▶ _What to work on_
Every line between the top of the data below and the line with "returns a [result].", both ends included, must be retyped exactly.
Segment Open
(** * NWChem basis-set and ECP text parser (pyscf/gto/basis/parse_nwchem.py)

    A shallow embedding of the parser and of the serializer
    [convert_basis_to_nwchem], followed by the properties of the
    specification that were checked against it.

    Conventions of the embedding.
    - A Python [str] is a list of characters ([str]).  The text is ASCII
      (NWChem library files are); a character code above 127 is an inert
      symbol: neither white space, nor a letter, nor changed by [upper].
      The string methods follow Python 3.
    - A Python exception is a value of [exn]; a function that may raise
      returns a [result].
    - A Python [float] is an IEEE-754 binary64 number ([float]), read by
      [float_of_str] and printed by [format_15_9f] with correct rounding.
    - The basis shell [[l, row, row, ...]] is the record [shell]; the ECP
      block [[l, by_ang]] is the record [ecp_block]. *)

From Stdlib Require Import Ascii String.
From Stdlib Require Import List ZArith Lia Bool Arith.
From Stdlib Require Import Sorting.Sorted Sorting.Permutation.
Import ListNotations.

Local Open Scope Z_scope.

(** ** Exceptions and results *)

Inductive exn : Type :=
| KeyError (msg : list ascii)
| IndexError
| ValueError
| UnboundLocalError.

Inductive result (A : Type) : Type :=
| Return (a : A)
| Raise (e : exn).

Arguments Return {A} a.
Arguments Raise {A} e.

Definition bind {A B : Type} (m : result A) (k : A -> result B) : result B :=
  match m with
  | Return a => k a
  | Raise e => Raise e
  end.

Notation "x <- m ;; k" := (bind m (fun x => k))
  (at level 61, m at next level, right associativity).

Definition raises {A : Type} (m : result A) : Prop := exists e, m = Raise e.

(** A [for] loop whose body may raise: the state is threaded from left to
    right and the first exception ends the loop. *)
Fixpoint for_each {S A : Type} (body : S -> A -> result S) (l : list A) (s : S)
  : result S :=
  match l with
  | [] => Return s
  | a :: l' => s' <- body s a ;; for_each body l' s'
  end.

(** A list comprehension whose element expression may raise. *)
Fixpoint map_result {A B : Type} (f : A -> result B) (l : list A)
  : result (list B) :=
  match l with
  | [] => Return []
  | a :: l' => b <- f a ;; bs <- map_result f l' ;; Return (b :: bs)
  end.

(** ** Python sequences *)

(** [l[i]] with Python's negative indices. *)
Definition py_norm_index (i : Z) (len : nat) : option nat :=
  let n := Z.of_nat len in
  if (0 <=? i) && (i <? n) then Some (Z.to_nat i)
  else if (i <? 0) && (0 <=? i + n) then Some (Z.to_nat (i + n))
  else None.

Definition py_index {A : Type} (l : list A) (i : Z) : result A :=
  match py_norm_index i (length l) with
  | Some n => match nth_error l n with
              | Some a => Return a
              | None => Raise IndexError
              end
  | None => Raise IndexError
  end.

Fixpoint alter_nth {A : Type} (f : A -> A) (n : nat) (l : list A) {struct l}
  : list A :=
  match l with
  | [] => []
  | a :: l' =>
      match n with
      | O => f a :: l'
      | S n' => a :: alter_nth f n' l'
      end
  end.

(** [l[i].append(x)] and the like: the element at index [i] is changed in
    place by [f]. *)
Definition py_alter {A : Type} (f : A -> A) (l : list A) (i : Z)
  : result (list A) :=
  match py_norm_index i (length l) with
  | Some n => Return (alter_nth f n l)
  | None => Raise IndexError
  end.

(** ** Python strings *)

Definition str : Type := list ascii.

Definition py (s : string) : str := list_ascii_of_string s.

Arguments py : simpl never.

Definition code (c : ascii) : Z := Z.of_nat (nat_of_ascii c).

Definition chr (n : Z) : ascii := ascii_of_nat (Z.to_nat n).

Definition LF : ascii := chr 10.
Definition CR : ascii := chr 13.

Fixpoint str_eqb (a b : str) : bool :=
  match a, b with
  | [], [] => true
  | x :: a', y :: b' => Ascii.eqb x y && str_eqb a' b'
  | _, _ => false
  end.

Definition is_empty (s : str) : bool :=
  match s with [] => true | _ => false end.

(** [str.isspace] on one character. *)
Definition isspace (c : ascii) : bool :=
  let n := code c in
  ((9 <=? n) && (n <=? 13)) || ((28 <=? n) && (n <=? 32)).

Definition isupper (c : ascii) : bool :=
  let n := code c in (65 <=? n) && (n <=? 90).

Definition islower (c : ascii) : bool :=
  let n := code c in (97 <=? n) && (n <=? 122).

Definition isalpha (c : ascii) : bool := isupper c || islower c.

Definition isdigit (c : ascii) : bool :=
  let n := code c in (48 <=? n) && (n <=? 57).

Definition upper_char (c : ascii) : ascii :=
  if islower c then chr (code c - 32) else c.

Definition lower_char (c : ascii) : ascii :=
  if isupper c then chr (code c + 32) else c.

Definition upper (s : str) : str := map upper_char s.
Definition lower (s : str) : str := map lower_char s.

Fixpoint lstrip (s : str) : str :=
  match s with
  | c :: s' => if isspace c then lstrip s' else s
  | [] => []
  end.

Definition rstrip (s : str) : str := rev (lstrip (rev s)).

Definition strip (s : str) : str := rstrip (lstrip s).

Fixpoint startswith (s prefix : str) : bool :=
  match prefix, s with
  | [], _ => true
  | p :: prefix', c :: s' => Ascii.eqb c p && startswith s' prefix'
  | _ :: _, [] => false
  end.

(** The longest prefix of characters satisfying [p], and the rest. *)
Fixpoint span (p : ascii -> bool) (s : str) : str * str :=
  match s with
  | c :: s' => if p c then let (a, b) := span p s' in (c :: a, b) else ([], s)
  | [] => ([], [])
  end.

Definition cons_nonempty (t : str) (ts : list str) : list str :=
  match t with [] => ts | _ => t :: ts end.

(** The token that starts at the head of [s] (empty when [s] starts with
    white space) and the tokens after it. *)
Fixpoint split_aux (s : str) : str * list str :=
  match s with
  | [] => ([], [])
  | c :: s' =>
      let (t, ts) := split_aux s' in
      if isspace c then ([], cons_nonempty t ts) else (c :: t, ts)
  end.

(** [s.split()] *)
Definition split (s : str) : list str :=
  let (t, ts) := split_aux s in cons_nonempty t ts.

(** [s.split(None, 1)] *)
Definition split_1 (s : str) : list str :=
  match lstrip s with
  | [] => []
  | s1 =>
      let (tok, rest) := span (fun c => negb (isspace c)) s1 in
      match lstrip rest with
      | [] => [tok]
      | rest' => [tok; rest']
      end
  end.

(** [s.split(sep)] for a one-character separator: never empty. *)
Fixpoint split_char (sep : ascii) (s : str) : list str :=
  match s with
  | [] => [[]]
  | c :: s' =>
      if Ascii.eqb c sep then [] :: split_char sep s'
      else match split_char sep s' with
           | t :: ts => (c :: t) :: ts
           | [] => [[c]]
           end
  end.

(** [s.replace(a, b)] for one-character [a] and [b]. *)
Definition replace_char (a b : ascii) (s : str) : str :=
  map (fun c => if Ascii.eqb c a then b else c) s.

Definition is_linebreak (c : ascii) : bool :=
  let n := code c in
  ((10 <=? n) && (n <=? 13)) || ((28 <=? n) && (n <=? 30)).

(** [s.splitlines()]: a carriage return followed by a line feed is one
    line boundary, and a final boundary opens no empty line. *)
Fixpoint splitlines (s : str) : list str :=
  match s with
  | [] => []
  | c :: s' =>
      if is_linebreak c then
        [] :: match s' with
              | d :: s'' =>
                  if Ascii.eqb c CR && Ascii.eqb d LF then splitlines s''
                  else splitlines s'
              | [] => []
              end
      else match splitlines s' with
           | l :: ls => (c :: l) :: ls
           | [] => [[c]]
           end
  end.

(** [sep.join(l)] *)
Fixpoint join (sep : str) (l : list str) : str :=
  match l with
  | [] => []
  | [a] => a
  | a :: l' => a ++ sep ++ join sep l'
  end.

(** [s.rjust(w, fill)] and [s.ljust(w, fill)]: the padding of a format
    with a field width. *)
Definition rjust (w : nat) (fill : ascii) (s : str) : str :=
  repeat fill (w - length s)%nat ++ s.

Definition ljust (w : nat) (fill : ascii) (s : str) : str :=
  s ++ repeat fill (w - length s)%nat.

(** ** Python numbers *)

(** *** Decimal digits *)

Definition digit_val (c : ascii) : Z := code c - 48.

Definition digit_char (d : Z) : ascii := chr (48 + d).

(** The value of a string of decimal digits, most significant first. *)
Definition Z_of_digits (ds : str) : Z :=
  fold_left (fun acc c => 10 * acc + digit_val c) ds 0.

Fixpoint digits_rec (fuel : nat) (n : Z) (acc : str) : str :=
  match fuel with
  | O => acc
  | S fuel' =>
      let acc' := digit_char (n mod 10) :: acc in
      if n <? 10 then acc' else digits_rec fuel' (n / 10) acc'
  end.

(** The decimal digits of [n >= 0], without leading zeros ([0] is "0"). *)
Definition digits_of (n : Z) : str :=
  digits_rec (S (Z.to_nat (Z.log2 n))) n [].

(** [str(n)] for an integer. *)
Definition str_of_Z (n : Z) : str :=
  if n <? 0 then "-"%char :: digits_of (- n) else digits_of n.

(** Underscores in a numeric literal stand only between two digits
    (Python 3.6 on); they are dropped before the number is read. *)
Fixpoint drop_underscores (prev : ascii) (s : str) : option str :=
  match s with
  | [] => if Ascii.eqb prev "_" then None else Some []
  | c :: s' =>
      if Ascii.eqb c "_" then
        if isdigit prev then drop_underscores c s' else None
      else if Ascii.eqb prev "_" && negb (isdigit c) then None
      else option_map (cons c) (drop_underscores c s')
  end.

(** An optional sign: [true] for minus. *)
Definition take_sign (s : str) : bool * str :=
  match s with
  | c :: s' =>
      if Ascii.eqb c "-" then (true, s')
      else if Ascii.eqb c "+" then (false, s')
      else (false, s)
  | [] => (false, [])
  end.

(** [int(s)] in base ten. *)
Definition int_of_str (s : str) : result Z :=
  match drop_underscores zero (strip s) with
  | None => Raise ValueError
  | Some t =>
      let (neg, ds) := take_sign t in
      if negb (is_empty ds) && forallb isdigit ds
      then Return (if neg then - Z_of_digits ds else Z_of_digits ds)
      else Raise ValueError
  end.

(** *** Floating-point numbers *)

(** A binary64 number: not-a-number, an infinity, or the finite value
    [(-1)^neg * m * 2^e] with [0 <= m < 2^53] and [-1074 <= e <= 971],
    where [m < 2^52] only at [e = -1074]. *)
Inductive float : Type :=
| F_nan
| F_inf (neg : bool)
| F_fin (neg : bool) (m e : Z).

(** The integer nearest to [p / q] for [q > 0], ties to the even one. *)
Definition round_half_even (p q : Z) : Z :=
  let m := p / q in
  let r := p mod q in
  if 2 * r <? q then m
  else if q <? 2 * r then m + 1
  else if Z.even m then m else m + 1.

(** [p / q * 2^(-e)] as a fraction. *)
Definition scale2 (p q e : Z) : Z * Z :=
  if 0 <=? e then (p, q * 2 ^ e) else (p * 2 ^ (- e), q).

(** The binary64 number nearest to [(-1)^neg * p / q], for [p >= 0] and
    [q > 0]: round to nearest, ties to even, overflow to infinity. *)
Definition binary64_of_ratio (neg : bool) (p q : Z) : float :=
  if p =? 0 then F_fin neg 0 (-1074)
  else
    let e1 := Z.log2 p - Z.log2 q - 52 in
    let e2 := (let (a, b) := scale2 p q e1 in
               if a / b <? 2 ^ 52 then e1 - 1 else e1) in
    let e := Z.max e2 (-1074) in
    let (a, b) := scale2 p q e in
    let m := round_half_even a b in
    let (m', e') := if m =? 2 ^ 53 then (2 ^ 52, e + 1) else (m, e) in
    if 971 <? e' then F_inf neg else F_fin neg m' e'.

(** The binary64 number nearest to [(-1)^neg * n * 10^k]. *)
Definition binary64_of_decimal (neg : bool) (n k : Z) : float :=
  if 0 <=? k then binary64_of_ratio neg (n * 10 ^ k) 1
  else binary64_of_ratio neg n (10 ^ (- k)).

Definition float_of_Z (n : Z) : float :=
  binary64_of_ratio (n <? 0) (Z.abs n) 1.

(** A decimal literal without sign, [digits [. digits] [(e|E) [sign] digits]]
    with a digit before or after the point: its digits as one integer and
    its power of ten. *)
Definition read_decimal (s : str) : option (Z * Z) :=
  let (ip, r1) := span isdigit s in
  let (fp, r2) := match r1 with
                  | c :: r => if Ascii.eqb c "." then span isdigit r
                              else ([], r1)
                  | [] => ([], r1)
                  end in
  if is_empty ip && is_empty fp then None
  else
    let n := Z_of_digits (ip ++ fp) in
    let k := - Z.of_nat (length fp) in
    match r2 with
    | [] => Some (n, k)
    | c :: r3 =>
        if Ascii.eqb c "e" || Ascii.eqb c "E" then
          let (eneg, r4) := take_sign r3 in
          if negb (is_empty r4) && forallb isdigit r4
          then Some (n, (if eneg then - Z_of_digits r4 else Z_of_digits r4) + k)
          else None
        else None
    end.

(** [float(s)].  The text is stripped, an optional sign is followed by a
    decimal literal or, in any letter case, by [inf], [infinity] or [nan]. *)
Definition float_of_str (s : str) : result float :=
  match drop_underscores zero (strip s) with
  | None => Raise ValueError
  | Some t =>
      let (neg, body) := take_sign t in
      let w := lower body in
      if str_eqb w (py "inf") || str_eqb w (py "infinity") then Return (F_inf neg)
      else if str_eqb w (py "nan") then Return F_nan
      else match read_decimal body with
           | Some (n, k) => Return (binary64_of_decimal neg n k)
           | None => Raise ValueError
           end
  end.

(** The integer nearest to [m * 2^e * 10^9], ties to even: the digits of
    [m * 2^e] rounded to nine decimals. *)
Definition nine_decimals (m e : Z) : Z :=
  if 0 <=? e then m * 2 ^ e * 10 ^ 9
  else round_half_even (m * 10 ^ 9) (2 ^ (- e)).
Lemma run_read_grow r w : read_grow w (snd (run_read r w)).
Proof.
  destruct r; unfold run_read, proxy_has, proxy_ownKeys, proxy_getOwnPropertyDescriptor,
    proxy_isExtensible, proxy_getPrototypeOf;
    (apply grow_bind; [|intros; apply grow_ret]); intros w0;
    first [ apply get_value_grow | apply proxy_get_grow
          | apply grow_bind; [apply sub_draft_grow|]; intros t w1;
            first [ apply reflect_read_grow; intros d w2;
                    first [ apply draft_has_grow | apply draft_ownKeys_grow
                          | apply draft_getPrototypeOf_grow ]
                  | destruct t as [d|v];
                    [ apply draft_getOwnPropertyDescriptor_grow
                    | destruct (isObject v); [destruct (vget v k)|]; apply read_grow_refl ]
                  | apply grow_bind;
                    [ intros w2; apply reflect_read_grow; intros d w3; apply draft_isExtensible_grow
                    | intros [] w2; apply read_grow_refl ] ] ].
Qed.

Lemma exec_reads_grow rs w : read_grow w (exec (map EvRead rs) w).
Proof.
  revert w. induction rs as [|r rs IH]; intros w; [apply read_grow_refl|].
  simpl. eapply read_grow_trans; [apply (run_read_grow r w)|apply IH].
Qed.

Lemma read_from_grow h ks w : read_grow w (snd (read_from h ks w)).
Proof.
  revert h w. induction ks as [|k ks IH]; intros h w; cbn [read_from]; [apply read_grow_refl|].
  destruct h as [p|v].
  - apply grow_bind; [intros; apply proxy_get_grow|intros; apply IH].
  - destruct (isObject v); [apply IH|apply read_grow_refl].
Qed.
Segment Closed
▶ _Answer space_
(** * NWChem basis-set and ECP text parser (pyscf/gto/basis/parse_nwchem.py)

    A shallow embedding of the parser and of the serializer
    [convert_basis_to_nwchem], followed by the properties of the
    specification that were checked against it.

    Conventions of the embedding.
    - A Python [str] is a list of characters ([str]).  The text is ASCII
      (NWChem library files are); a character code above 127 is an inert
      symbol: neither white space, nor a letter, nor changed by [upper].
      The string methods follow Python 3.
    - A Python exception is a value of [exn]; a function that may raise
      returns a [result].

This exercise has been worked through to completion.